Research Paper Volume 11, Issue 21 pp 9556—9568
Dexmedetomidine inhibits neuronal apoptosis by inducing Sigma-1 receptor signaling in cerebral ischemia-reperfusion injury
- 1 Department of Anesthesiology, Tianjin Central Hospital of Gynecology Obstetrics, Gynecology Obstetrics Hospital of Nankai University, Tianjin Key Laboratory of Human Development and Reproductive Regulation, Tianjin 300052, China
- 2 Department of Anesthesiology, Central Laboratory, Tianjin 4th Centre Hospital, The Fourth Central Hospital Affiliated to Nankai University, Tianjin 300140, China
- 3 Department of Anesthesiology, Tianjin Xiqing Hospital, Tianjin 300380, China
- 4 Department of Neurology, Taizhou Central Hospital (Taizhou University Hospital), Taizhou, Zhejiang Province 318000, China
received: August 8, 2019 ; accepted: October 26, 2019 ; published: November 4, 2019 ;https://doi.org/10.18632/aging.102404
How to Cite
Copyright © 2019 Zhai et al.
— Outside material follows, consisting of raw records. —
(* ===== verification/ChainIntake.v ===== *)
(** * Bodies, headers and operator commands

    Every operation of the chain manager keeps the invariant of a running
    node, from whatever order bodies and headers arrive in. *)

From Stdlib Require Import ZArith Lia.
From stdpp Require Import base list option gmap sets sorting strings.
From S2P Require Import Prelude Types VersionBits ChainIndex BlockChecks UtxoCodec ConnectBlock Ledger HeaderChecks ChainManager ChainReplay ChainInvariant ChainConnect ChainActivate.
Local Open Scope Z_scope.
Local Set Warnings "-clear-no-such-hyp".

(** ** The index only grows *)

Create HintDb growing.
Create HintDb keeping.

Section Growth.
Context {Ops : BitcoinOps} {HOps : HeaderOps} {SOps : ScriptOps} {POps : PowOps} (cf : Config) (now : Z) (cache : gset bytes).

Definition wider (c c' : ChainState) : Prop := dom (block_index c) ⊆ dom (block_index c').
Definition grows (n n' : Node) : Prop := wider (chain n) (chain n').
Definition growing {A} (m : M A) : Prop := forall n, grows n (m n).1.

#[global] Instance grows_preorder : PreOrder grows.
Proof. split; [intros n; unfold grows, wider; set_solver|]. intros n1 n2 n3 H1 H2. unfold grows, wider in *. set_solver. Qed.

Lemma wider_eq c c' : block_index c' = block_index c -> wider c c'.
Proof. unfold wider. by intros ->. Qed.

Lemma grows_chain n n' : chain n' = chain n -> grows n n'.
Proof. unfold grows. intros ->. by apply wider_eq. Qed.

Lemma wider_insert c hash node : wider c (set_block_index <[hash := node]> c).
Proof. unfold wider. cbn [set_block_index block_index]. rewrite dom_insert_L. set_solver. Qed.

Lemma wider_header_sequence c c' hash : wider c c' -> wider c (assign_header_sequence_id c' hash).
Proof. unfold wider. by rewrite (proj1 (assign_header_sequence_same c' hash)). Qed.

Lemma wider_block_sequence c c' hash : wider c c' -> wider c (assign_block_sequence_id c' hash).
Proof. unfold wider. by rewrite (proj1 (assign_block_sequence_same c' hash)). Qed.

Lemma wider_index_header c hash hd c' : index_header c hash hd = Some c' -> wider c c'.
Proof.
  unfold index_header. intros (parent & Ep & E)%bind_Some. apply bind_Some in E as (node & En & E). injection E as <-.
  apply wider_header_sequence, wider_insert.
Qed.

Lemma wider_connect_tip c hash hd c' : connect_tip c hash hd = Some c' -> wider c c'.
Proof.
  unfold connect_tip. intros (node & En & [= <-])%bind_Some. apply wider_block_sequence, wider_header_sequence.
  apply (wider_insert (set_active (fun l => l ++ [hash]) (fun l => l ++ [hd]) c)).
Qed.

Lemma growing_ret {A} (x : A) : growing (ret x).
Proof. by intros n. Qed.
Lemma growing_lift {A} (r : result ConnectError A) : growing (lift r).
Proof. by intros n. Qed.
Lemma growing_read {A} (f : Node -> result ConnectError A) : growing (fun n => (n, f n)).
Proof. by intros n. Qed.
Lemma growing_modify f : (forall n, grows n (f n)) -> growing (modify f).
Proof. intros H n. apply H. Qed.
Lemma growing_bind {A B} (m : M A) (k : A -> M B) : growing m -> (forall x, growing (k x)) -> growing (bind m k).
Proof.
  intros Hm Hk n. unfold bind. specialize (Hm n). destruct (m n) as [n1 [x|e]]; [|done]. cbn [fst] in Hm.
  transitivity n1; [done|apply Hk].
Qed.
Lemma growing_ignore {A} (m : M A) : growing m -> growing (ignore m).
Proof. intros H n. apply H. Qed.
Lemma growing_for_each {A} (f : A -> M ()) l : (forall x, growing (f x)) -> growing (for_each f l).
Proof. intros H. induction l as [|x l IH]; [apply growing_ret|]. cbn [for_each]. by apply growing_bind. Qed.
Lemma growing_fold {A S} (f : A -> S -> M S) l s : (forall x s, growing (f x s)) -> growing (fold_m f l s).
Proof. intros H. revert s. induction l as [|x l IH]; intros s; [apply growing_ret|]. cbn [fold_m]. by apply growing_bind. Qed.
(** An operation chosen from the state it runs in. *)
Lemma growing_state {A} (m : Node -> M A) : (forall n0, growing (m n0)) -> growing (fun n => m n n).
Proof. intros H n. apply H. Qed.

Lemma check_transactions_wider c b h u mtp retain : wider c (check_transactions cf cache c b h u mtp retain).1.
Proof.
  destruct (check_transactions cf cache c b h u mtp retain) as [c' r] eqn:E.
  destruct (check_transactions_view cf cache _ _ _ _ _ _ _ _ E) as [_ [bh ->]]. by apply wider_eq.
Qed.

Lemma growing_connect_impl block persist sync : growing (connect_block_internal_impl cf now cache block persist sync).
Proof.
  intros n. unfold connect_block_internal_impl. destruct (connect_checks cf now (chain n) block) as [[h mtp]|e]; [|done]. cbn zeta.
  match goal with |- context [check_transactions cf cache ?c ?b ?h ?u ?m ?r] =>
    pose proof (check_transactions_wider c b h u m r) as Hg; destruct (check_transactions cf cache c b h u m r) as [c' [a|e]] end; [|exact Hg].
  cbn [fst] in Hg. transitivity (set_chain c' n); [exact Hg|]. apply growing_bind.
  - destruct (negb _); [apply growing_bind; [apply growing_lift|intros undo]|]; apply growing_modify; intros n0; apply wider_eq;
      unfold store_records; cbn [chain]; by destruct (_ && _).
  - intros _. apply growing_bind.
    + unfold store_coins. apply growing_bind; [by intros n0; apply grows_chain|]. intros _. destruct persist; [|apply growing_ret].
      intros n0. destruct (is_bip30_repeat _ _ _); [by apply grows_chain|]. destruct (apply_validated_batch _ _ _); by apply grows_chain.
    + intros _. apply growing_bind.
      * intros n0. destruct (connect_tip _ _ _) as [c2|] eqn:E; [|done]. by apply wider_connect_tip in E.
      * intros _. apply growing_modify. intros n0. destruct (_ && _); [|done]. apply grows_chain.
        unfold persist_snapshot, sync_utxo_store. by destruct (utxos_materialized n0).
Qed.

Lemma update_ibd_grows n : grows n (update_ibd_status cf now n).
Proof. apply grows_chain. apply (update_ibd_fields cf now n). Qed.

Lemma dry_run_wider blocks c h u : wider c (dry_run cf cache c blocks h u).1.
Proof.
  destruct (dry_run cf cache c blocks h u) as [c' r] eqn:E. destruct (dry_run_view cf cache _ _ _ _ _ _ E) as [_ [bh ->]]. by apply wider_eq.
Qed.

Lemma growing_suffix path common : growing (activate_chain_from_pruned_suffix cf now cache path common).
Proof.
  intros n. unfold activate_chain_from_pruned_suffix. destruct (_ || _); [done|]. destruct (gather_disconnected n _) as [d|]; [|done].
  apply growing_bind; [apply growing_lift|]. intros blocks. apply growing_bind; [apply growing_lift|]. intros u0. apply growing_bind.
  - intros n0. pose proof (dry_run_wider blocks (chain n0) (sat_add 32 (Z.of_nat common) 1) u0) as Hg.
    destruct (dry_run _ _ _ _ _ _) as [c r]. exact Hg.
  - intros u'. apply growing_bind; [by intros n0; apply wider_eq|]. intros _.
    apply growing_bind; [apply growing_for_each; intros b; apply growing_connect_impl|]. intros _.
    apply growing_bind; [by intros n0; apply grows_chain|]. intros _. apply growing_bind; [by intros n0; apply grows_chain|]. intros _.
    apply growing_bind; [intros n0; apply update_ibd_grows|]. intros _. apply growing_ret.
Qed.

Lemma index_active_wider hds h c c' : index_active_headers hds h c = Ok c' -> wider c c'.
Proof.
  revert h c. induction hds as [|hd hds IH]; intros h c; cbn [index_active_headers]; [intros [= <-]; by apply wider_eq|].
  intros (pw & _ & E)%rbind_Ok. apply IH in E.
  assert (H : wider c (assign_header_sequence_id (set_block_index <[header_hash hd := {| ChainIndex.header := hd; ChainIndex.height := h;
    chain_work := pw + work hd; ChainIndex.skip := if h =? 0 then None else ancestor_hash c (prev_blockhash hd) (block_index_skip_height h) |}]> c) (header_hash hd)))
    by apply wider_header_sequence, wider_insert.
  unfold wider in *. set_solver.
Qed.

Lemma growing_replay path from : growing (replay cf now cache path from).
Proof.
  assert (Hb : forall hash, growing (replay_block cf now cache hash)).
  { intros hash n. unfold replay_block. destruct (bodies n !! hash); [apply growing_connect_impl|done]. }
  unfold replay. apply growing_bind; [intros n; by apply wider_eq|]. intros _. apply growing_bind.
  - destruct from as [sn|].
    + apply growing_bind; [|intros _; by apply growing_for_each]. intros n. destruct (index_active_headers _ _ _) as [c'|] eqn:E; [|done].
      by apply index_active_wider in E.
    + apply growing_bind; [|intros _; by apply growing_for_each]. intros n. destruct (bodies n !! _) as [genesis|]; [|done].
      unfold initialize_genesis_block. destruct (negb _); [done|]. cbn [fst]. unfold grows. cbn [chain]. unfold initialize_genesis.
      apply wider_header_sequence. apply (wider_insert (set_active _ _ (chain n))).
  - intros _. apply growing_bind.
    + intros n. unfold repair_active_tx_count_vectors. destruct (bool_decide _); [by apply grows_chain|]. destruct (get_all _ _); by apply grows_chain.
    + intros _. apply growing_modify. intros n. apply grows_chain. unfold persist_snapshot, sync_utxo_store. by destruct (utxos_materialized n).
Qed.

Lemma growing_activate tip : growing (activate_chain cf now cache tip).
Proof.
  intros n. unfold activate_chain. destruct (has_invalid_ancestor _ _); [done|]. apply growing_bind.
  { intros n0. apply grows_chain. unfold modify, materialize_utxos. cbn. by destruct (utxos_materialized n0). }
  intros _. apply growing_bind; [apply growing_read|]. intros path. apply growing_bind.
  - intros n0. destruct (common_height _ _ _ _) as [k|]; [|done]. destruct (_ <? _)%nat; [apply growing_suffix|done].
  - intros [|]; [apply growing_ret|]. intros n0. unfold full_replay. destruct (negb _); [done|].
    pose proof (growing_replay path (load_snapshot n0 path) n0) as Hg. destruct (replay _ _ _ _ _ _) as [n1 [[]|e]]; cbn [fst] in *.
    + transitivity n1; [done|]. transitivity (release_materialized_utxos n1); [by apply grows_chain|apply update_ibd_grows].
    + exact Hg.
Qed.

(** ** Growth of the intake *)

Lemma insert_body_grows b n : grows n (insert_body b n).
Proof. unfold insert_body. case_bool_decide; [done|]. by apply wider_eq. Qed.
Lemma insert_side_grows b n : grows n (insert_side_chain_body b n).
Proof. apply insert_body_grows. Qed.
Lemma record_unlinked_grows hash n : grows n (record_unlinked_body hash n).
Proof. unfold record_unlinked_body. case_bool_decide; [done|]. by apply grows_chain. Qed.
Lemma sequence_grows hash n : grows n (sequence_block hash n).
Proof. unfold sequence_block. case_bool_decide; [done|]. apply wider_block_sequence. by apply wider_eq. Qed.
Lemma note_ready_grows hash n : grows n (note_peer_body_chain_ready hash n).
Proof. unfold note_peer_body_chain_ready. destruct (_ && _); [done|]. by apply grows_chain. Qed.
Lemma mark_grows hash n : grows n (mark_block_invalid hash n).
Proof. unfold mark_block_invalid. destruct (_ && _); [|done]. by apply wider_eq. Qed.
Lemma side_grows u n : grows n (set_side_chain u n).
Proof. by apply grows_chain. Qed.
Lemma growing_index b : growing (index_body b).
Proof. intros n. unfold index_body. destruct (index_header _ _ _) eqn:E; [|done]. by apply wider_index_header in E. Qed.
Lemma growing_activate_if (P : Node -> bool) hash : growing (fun n => if P n then activate_chain cf now cache hash n else (n, Ok ())).
Proof. intros n. destruct (P n); [apply growing_activate|done]. Qed.

Lemma growing_utxos_for_block hash : growing (utxos_for_block cf now cache hash).
Proof.
  intros n. unfold utxos_for_block. destruct (bool_decide _); [done|]. destruct (replay_active_utxos_backwards n hash) as [[u|]|]; try done.
  destruct (candidate_path _ _ _) as [path|]; [|done]. destruct (bodies n !! _) as [genesis|]; [|done]. clear genesis.
  generalize (∅ : coin_set). revert n. induction (tail path) as [|x l IH]; intros n u; cbn [forwards_loop]; [done|].
  destruct (bodies n !! x) as [b|]; [|done]. destruct (rbind _ _) as [[h mtp]|]; [|done].
  pose proof (check_transactions_wider (chain n) b h u mtp true) as Hg. destruct (check_transactions _ _ _ _ _ _ _ _) as [c [a|e]]; [|exact Hg].
  transitivity (set_chain c n); [exact Hg|]. apply IH.
Qed.

Lemma growing_parent_utxos hash : growing (take_parent_utxos cf now cache hash).
Proof.
  intros n. unfold take_parent_utxos. destruct (side_chain_utxos n) as [[x u]|]; [|apply growing_utxos_for_block].
  case_bool_decide; [by apply grows_chain|apply growing_utxos_for_block].
Qed.

Lemma growing_check_op b h u mtp : growing (check_transactions_op cf cache b h u mtp).
Proof.
  intros n. unfold check_transactions_op. pose proof (check_transactions_wider (chain n) b h u mtp true) as Hg.
  destruct (check_transactions _ _ _ _ _ _ _ _) as [c r]. exact Hg.
Qed.

Lemma growing_tip : growing get_tip.
Proof. apply growing_read. Qed.

#[local] Hint Resolve growing_tip growing_ret growing_lift growing_read growing_ignore growing_connect_impl growing_activate growing_index
  growing_modify insert_body_grows insert_side_grows record_unlinked_grows sequence_grows note_ready_grows mark_grows side_grows
  update_ibd_grows growing_parent_utxos growing_check_op growing_activate_if : growing.
Ltac growing := repeat (apply growing_bind; [|intros ?]); eauto 3 with growing.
This is an open-access article distributed under the terms of the Creative Commons Attribution License (CC BY 3.0), which permits unrestricted use, distribution, and reproduction in any medium, provided the original author and source are credited.
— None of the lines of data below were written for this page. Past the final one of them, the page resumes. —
(* ===== verification/HeadersSync.v ===== *)
(** * Low-work header synchronisation ([p2p.rs])

    A peer whose headers do not have enough work is not believed: it must show
    a chain with enough work first, of which only salted one-bit commitments
    are kept, and then send the chain again.  The headers sent again wait in a
    buffer and are released when enough commitments above them were right, or
    when the chain sent again has enough work itself. *)

From Stdlib Require Import ZArith Lia.
From stdpp Require Import base list option.
From S2P Require Import Prelude Types VersionBits ChainIndex BlockChecks ConnectBlock HeaderChecks.
Local Open Scope Z_scope.

(** ** The queue of commitments *)

Record CommitmentBits := { words : list Z; front_offset : Z; cb_len : Z }.

Definition no_commitments : CommitmentBits := {| words := []; front_offset := 0; cb_len := 0 |}.

(** The [expect] on the word holds by [queue_wf]. *)
Definition push_back (bit : bool) (q : CommitmentBits) : CommitmentBits :=
  let position := front_offset q + cb_len q in
  let word := Z.to_nat (position / 64) in
  let ws := if (word =? length (words q))%nat then words q ++ [0] else words q in
  let ws := if bit then alter (fun w => Z.lor w (Z.shiftl 1 (position `mod` 64))) word ws else ws in
  {| words := ws; front_offset := front_offset q; cb_len := cb_len q + 1 |}.
(* ===== verification/HeadersSession.v ===== *)
(** * What a low-work header synchronisation guarantees

    The messages of one peer, from the start of the synchronisation: [P] are
    the headers of the first pass, [R] those of the second, and [out] those
    that were released to the index.  A peer that keeps to the protocol
    succeeds; a header of any peer is released only under headers that match
    the chain shown first, or with enough work. *)

From Stdlib Require Import ZArith Lia.
From stdpp Require Import base list option.
From S2P Require Import Prelude Types VersionBits ChainIndex BlockChecks ConnectBlock HeaderChecks HeadersSync.
Local Open Scope Z_scope.

Section Session.
Context {HOps : HeaderOps} {POps : PowOps} {SyOps : SyncOps}.

(** ** Sessions *)

Inductive session (y0 : LowWorkHeadersSync) : list Header -> list Header -> list Header -> LowWorkHeadersSync -> Prop :=
| session_new : session y0 [] [] [] y0
| session_first P R out y hds full y' r :
    session y0 P R out y -> phase y = Presync -> process hds full y = (y', r) -> success r = true -> session y0 (P ++ hds) R (out ++ ready r) y'
| session_second P R out y hds full y' r :
    session y0 P R out y -> phase y = Redownload -> process hds full y = (y', r) -> success r = true -> session y0 P (R ++ hds) (out ++ ready r) y'.

(** The fields that stay. *)
Record same_params (y0 y : LowWorkHeadersSync) : Prop := {
  sp_network : ls_network y = ls_network y0;
  sp_minimum : minimum_work y = minimum_work y0;
  sp_period : commitment_period y = commitment_period y0;
  sp_buffer : redownload_buffer_size y = redownload_buffer_size y0;
  sp_offset : commit_offset y = commit_offset y0;
  sp_salt : salt y = salt y0;
  sp_max : max_commitments y = max_commitments y0;
  sp_hash : chain_start_hash y = chain_start_hash y0;
  sp_height : chain_start_height y = chain_start_height y0;
  sp_work : chain_start_work y = chain_start_work y0;
}.

Lemma committed_same y0 y h hds : same_params y0 y -> committed y h hds = committed y0 h hds.
Proof.
  intros Hs. revert h. induction hds as [|hd hds IH]; intros h; [done|]. cbn [committed]. rewrite IH. unfold commitment.
  by rewrite (sp_period _ _ Hs), (sp_offset _ _ Hs), (sp_salt _ _ Hs).
Qed.

(** Where the chain starts. *)
Definition start_point (y0 : LowWorkHeadersSync) : point := (chain_start_hash y0, redownload_last_bits y0, chain_start_height y0).

Record fresh_sync (y0 : LowWorkHeadersSync) : Prop := {
  fs_phase : phase y0 = Presync;
  fs_last : header_hash (last_header y0) = chain_start_hash y0;
  fs_bits : hd_bits (last_header y0) = redownload_last_bits y0;
  fs_height : current_height y0 = chain_start_height y0;
  fs_work : current_work y0 = chain_start_work y0;
  fs_commitments : commitments y0 = no_commitments;
  fs_max : 0 <= max_commitments y0;
  fs_size : 0 <= redownload_buffer_size y0;
  fs_buffer : redownload_headers y0 = [];
}.

(** The first pass. *)
Record presync_ok (y0 : LowWorkHeadersSync) (P : list Header) (y : LowWorkHeadersSync) : Prop := {
  po_same : same_params y0 y;
  po_bits0 : redownload_last_bits y = redownload_last_bits y0;
  po_links : links (ls_network y0) (start_point y0) P = true;
  po_point : (header_hash (last_header y), hd_bits (last_header y), current_height y) = foldl advance (start_point y0) P;
  po_work : current_work y = total_work (chain_start_work y0) P;
  po_queue : queue_wf (commitments y);
  po_bits : queue_bits (commitments y) = committed y0 (chain_start_height y0) P;
  po_max : zlen (committed y0 (chain_start_height y0) P) <= max_commitments y0;
  po_buffer : redownload_headers y = [];
}.

(** The second pass. *)
Record redownload_ok (y0 : LowWorkHeadersSync) (P R out : list Header) (y : LowWorkHeadersSync) : Prop := {
  ro_same : same_params y0 y;
  ro_links0 : links (ls_network y0) (start_point y0) P = true;
  ro_work0 : minimum_work y0 <= total_work (chain_start_work y0) P;
  ro_max : zlen (committed y0 (chain_start_height y0) P) <= max_commitments y0;
  ro_links : links (ls_network y0) (start_point y0) R = true;
  ro_point : (redownload_last_hash y, redownload_last_bits y, redownload_height y) = foldl advance (start_point y0) R;
  ro_work : redownload_work y = total_work (chain_start_work y0) R;
  ro_all : process_all_remaining_headers y = reaches (minimum_work y0) (chain_start_work y0) R;
  ro_queue : queue_wf (commitments y);
  ro_bits : committed y0 (chain_start_height y0) P =
    committed y0 (chain_start_height y0) (unpaid (minimum_work y0) (chain_start_work y0) R) ++ queue_bits (commitments y);
  ro_buffer : out ++ redownload_headers y = R;
  ro_size : if process_all_remaining_headers y then redownload_headers y = []
            else zlen (redownload_headers y) <= redownload_buffer_size y0 /\ (out <> [] -> zlen (redownload_headers y) = redownload_buffer_size y0);
}.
Dexmedetomidine is known to alleviate cerebral ischemia-reperfusion injury (CIRI). We established a rat model of CIRI, which exhibited higher neurological deficit scores and a greater number of apoptotic cells in the cerebral ischemic penumbra than controls. Dexmedetomidine reversed the neuronal apoptosis and improved neurological function in this model. We then examined Sigma-1 receptor (Sig-1R) expression on the endoplasmic reticulum (ER) in brain tissues at different reperfusion time points. Sig-1R expression increased with CIRI and decreased with increasing reperfusion times. After 24 hours of reperfusion, dexmedetomidine upregulated Sig-1R expression, and ER stress proteins (GRP78, CHOP, JNK and Caspase-3) were detected in brain tissues with Western blotting. Moreover, GRP78 expression followed a pattern similar to Sig-1R. Dexmedetomidine induced GRP78 expression but inhibited CHOP, Caspase-3 and phosphorylated-JNK expression in brain tissues. A Sig-1R-specific inhibitor reduced GRP78 expression and partially inhibited the upregulation of GRP78 by dexmedetomidine. The inhibitor also increased CHOP and Caspase-3 expression and partially reversed the inhibitory effects of dexmedetomidine on these pro-apoptotic ER stress proteins. These results suggest that dexmedetomidine at least partially inhibits ER stress-induced apoptosis by activating Sig-1R, thereby attenuating brain damage after 24 hours of ischemia-reperfusion.